Mugabe maintains media grip


HARARE, Zimbabwe — It is an extraordinary situation: President Robert Mugabe’s
Zanu-PF party lost its parliamentary majority in elections last year. Mugabe himself lost in the first round of voting in the presidential poll but he managed to hang on to power by a campaign of violence and manipulation.

But despite this tide of public opinion against Mugabe, his Zanu-PF party continues to maintain its iron grip on the country’s sole broadcaster. As a result the only voice heard across the land — on radio and television — is Mugabe’s.

Not only is Movement for Democratic Change (MDC) leader Morgan Tsvangirai shut out of news reports, he is also excoriated for allegedly undermining the Government of National Unity (GNU) in which he is prime minister.

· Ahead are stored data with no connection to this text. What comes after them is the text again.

Lemma enclosure_decides (attrs : Attrs) (st : ParseState) :
  (last_version st = "" \/ newer_than (last_version st) attrs) /\
  enclosure attrs st = accepted attrs st
  \/
  enclosure attrs st = st.
Proof.
  destruct (String.eqb_spec (last_version st) "") as [E|E].
  - left; split; [now left | apply enclosure_accepts; now left].
  - destruct (enclosure_check_range (last_version st) attrs 0
                (or_introl eq_refl)) as [H|H].
    + right; unfold enclosure.
      rewrite length_positive, (eqb_neq _ _ E); simpl; now rewrite H.
    + apply enclosure_check_spec in H as [H|H]; [discriminate|].
      apply newer_than_iff in H.
      left; split; [now right | apply enclosure_accepts; now right].
Qed.

(** X7: the three version fields of the descriptor and the
    last-seen-version change at no event but the start of an enclosure
    that arrives while [in_item] is non-zero and is accepted; end-element
    and character-data events, and every other start, leave them as they
    are. *)
Theorem version_fields_change_only_at_enclosure
        (e : XML_Event) (st : ParseState) :
  version_part (handle st e) <> version_part st ->
  exists attrs,
    e = StartElement NODE_ENCLOSURE attrs /\
    in_item (ctxt st) <> 0 /\
    (last_version st = "" \/ newer_than (last_version st) attrs) /\
    handle st e = accepted attrs st.
Proof.
  rewrite handle_version_part.
  destruct e as [n attrs|n|txt]; try (intros H; now contradiction H).
  destruct (String.eqb_spec n NODE_ENCLOSURE) as [->|Hn];
    [|intros H; now contradiction H].
  destruct (nonzero (in_item (ctxt st))) eqn:Hi;
    [|intros H; now contradiction H].
  apply nonzero_true in Hi; cbn [andb]; intros Hchg.
  exists attrs; split; [reflexivity|]; split; [exact Hi|].
  cbn [handle]; rewrite (OnStartElement_enclosure attrs st Hi).
  destruct (enclosure_decides attrs st) as [[Hacc E]|E].
  - now split.
  - rewrite E in Hchg; now contradiction Hchg.
Qed.

Lemma version_fields_change_only_at_enclosure_witness :
  exists attrs,
    StartElement NODE_ENCLOSURE enclosure_2_0
      = StartElement NODE_ENCLOSURE attrs /\
    in_item (ctxt (inside_item empty_appcast "1.0")) <> 0 /\
    (last_version (inside_item empty_appcast "1.0") = "" \/
     newer_than (last_version (inside_item empty_appcast "1.0")) attrs) /\
    handle (inside_item empty_appcast "1.0")
           (StartElement NODE_ENCLOSURE enclosure_2_0)
    = accepted attrs (inside_item empty_appcast "1.0").
Proof.
  apply (version_fields_change_only_at_enclosure
           (StartElement NODE_ENCLOSURE enclosure_2_0)
           (inside_item empty_appcast "1.0")).
  vm_compute; discriminate.
Defined.

Lemma run_seen_enclosures (evs : list XML_Event) (st s2 : ParseState) :
  version_part st = version_part s2 ->
  in_item (ctxt s2) <> 0 ->
  version_part (run_events evs st) =
  version_part (run_events (enclosure_events (seen_enclosures evs st)) s2).
Proof.
  revert st s2; induction evs as [|e evs IH]; intros st s2 Hv Hi;
    [exact Hv|].
  cbn [run_events fold_left seen_enclosures].
  fold (run_events evs (handle st e)).
  pose proof (handle_version_part e st) as Hstep.
  destruct e as [n attrs|n|txt];
    try (cbn [app]; apply IH; [congruence | exact Hi]).
  destruct ((n =? NODE_ENCLOSURE)%string && nonzero (in_item (ctxt st)));
    [|cbn [app]; apply IH; [congruence | exact Hi]].
  cbn [app enclosure_events map run_events fold_left handle].
  fold (enclosure_events (seen_enclosures evs
                            (handle st (StartElement n attrs)))).
  apply IH.
  - cbn [handle] in Hstep; rewrite Hstep.
    rewrite (OnStartElement_enclosure attrs s2 Hi).
    now apply enclosure_version_part.
  - now rewrite (proj1 (proj2 (OnStartElement_enclosure_counters attrs s2))).
Qed.
(** * models/xlmr.py: the feature builder, the span pooler and the feature
    merger of [XLMRModel], embedded as Rocq functions.

    Python lists are [list], the configuration dictionary [local_config]
    is a record (every key is required), the two small dictionaries of
    [convert_dataset_to_features] are [gmap]s, and a raised exception is
    the [Err] branch of [result].  The sub-word tokenizer and the
    arithmetic of tensor elements are external to the file: they are the
    fields of [Tokenizer] and of the class [TensorOps]. *)

From Stdlib Require Import ZArith QArith.QArith_base String Ascii.
From stdpp Require Import base option list strings gmap.

Local Open Scope Z_scope.

(** ** Exceptions *)

Inductive exn : Type :=
  | KeyError (key : string)
  | IndexError
  | AssertionError (msg : string)
  | ZeroDivisionError
  | ValueError (msg : string)
  | UnboundLocalError (name : string)
  | TorchError (msg : string).

Inductive result (A : Type) : Type :=
  | Ok (a : A)
  | Err (e : exn).
Arguments Ok {A} a.
Arguments Err {A} e.

#[global] Instance result_ret : MRet result := fun A a => Ok a.
#[global] Instance result_bind : MBind result := fun A B f m =>
  match m with
  | Ok a => f a
  | Err e => Err e
  end.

Tsvangirai recently withdrew from active participation in the GNU because of what he called “unfulfilled promises by an unreliable partner.” He took his ministers with him.

“We have a crisis on our hands,” Tsvangirai said last month. “We are no longer talking about a theoretical case but a practical experience.” After three weeks of boycotting, Tsvangirai and other MDC ministers returned to cabinet meetings on Nov. 11, but the situation remains tense. The MDC is clearly unhappy with the power-sharing government which they complain is all about Mugabe keeping power and sharing very little.

Tsvangirai's most immediate frustration is the prosecution of MDC official Roy Bennett, facing what the MDC calls trumped-up terrorism charges. But another major sore point for Tsvangirai is Mugabe’s refusal to open up the media despite the fact that was specifically required in the agreement that formed the basis for the power-sharing government.

Mugabe's Zanu-PF, the losing party in last year’s poll, uses the broadcast media — and the vast swaths of the print media that the state owns — to “explain” to the public how they were duped by British and American propaganda into voting for a pro-Western party that did not have the interests of the people at heart.

Tsvangirai has taken his case to the Southern African Development Community (SADC), a regional grouping that is tasked with mediating between the warring parties in Zimbabwe. A SADC delegation was in Zimbabwe this month to investigate MDC complaints about the broadcast media and other issues, although the official press described the visit as routine.

At the same time, United Nations Special Rapporteur on Torture Manfred Nowak was bundled out of the country before he could even begin his mission. Zanu-PF ministers said they were too busy with the SADC visit to see him but the fact that Tsvangirai offered to host the U.N. official probably sealed his fate.

“I think it sheds light on the present power structure of the unity government if the prime minister invites me for a personal meeting and his office is not in a position to clear my entrance to the country,” Novak told reporters on his arrival back in Johannesburg. “That is a very alarming signal about the power structure of the present government.”

Among Tsvangirai’s other complaints are selective application of the law, politicization of the armed forces, and ongoing land seizures.

Mugabe blames the West for Zimbabwe’s economic decline.

“People voted with their stomachs,” his apologists insist, as if voters were expected to ignore dire social conditions.

The conditions of the power-sharing government call for “fair and balanced” coverage of events and the unimpeded return of Zimbabwean journalists in the diaspora. Mugabe has complained bitterly that externally-based radio stations, which he calls “pirate” stations, are transmitting hate-speech into Zimbabwe.

In fact, what they are doing is setting the record straight and contradicting the pernicious propaganda of the official broadcaster, the Zimbabwe Broadcasting Corporation, which is as partisan as it is unprofessional.

Ten years ago, the Supreme Court struck down the ZBC’s transmissions monopoly. Independent broadcasters subsequently set up a private station. Following a police raid most fled abroad.

Minister of Information Webster Shamu, a former broadcaster himself, has studiously avoided guaranteeing the safety of returning journalists who were threatened with arrest by his predecessor if they returned to Zimbabwe. Nor has he felt inclined to issue licenses for new publications.

It is clear Zanu-PF is clinging on to its broadcasting domain because it sees control of the airwaves as an essential weapon in any forthcoming election — despite its facile mantras on independence and sovereignty finding no purchase on the public mind in last year’s poll. People can see the words “USAID” clearly branded on the maize bags Mugabe claims are his gift to the nation. That is a reality that needs no explanation.

Meanwhile, Mugabe’s propaganda machine is ratcheting up the pressure on the MDC.

“Let the law take its course,” an editorialist in the state-run Herald newspaper wrote this month.

“We cannot allow situations where total disregard for cases takes precedence so that we gratify a small constituency of Westerners who we all know are only making a noise because their kith and kin (Bennett) has to undergo trial.”

“They are lying,” township resident Shadreck Munyoro declared. “They only mention the rule of law when it suits them.”

Whatever the case, with each passing day, bringing its now familiar diet of abductions and assaults, Tsvangirai’s position out of power becomes more precarious than ever.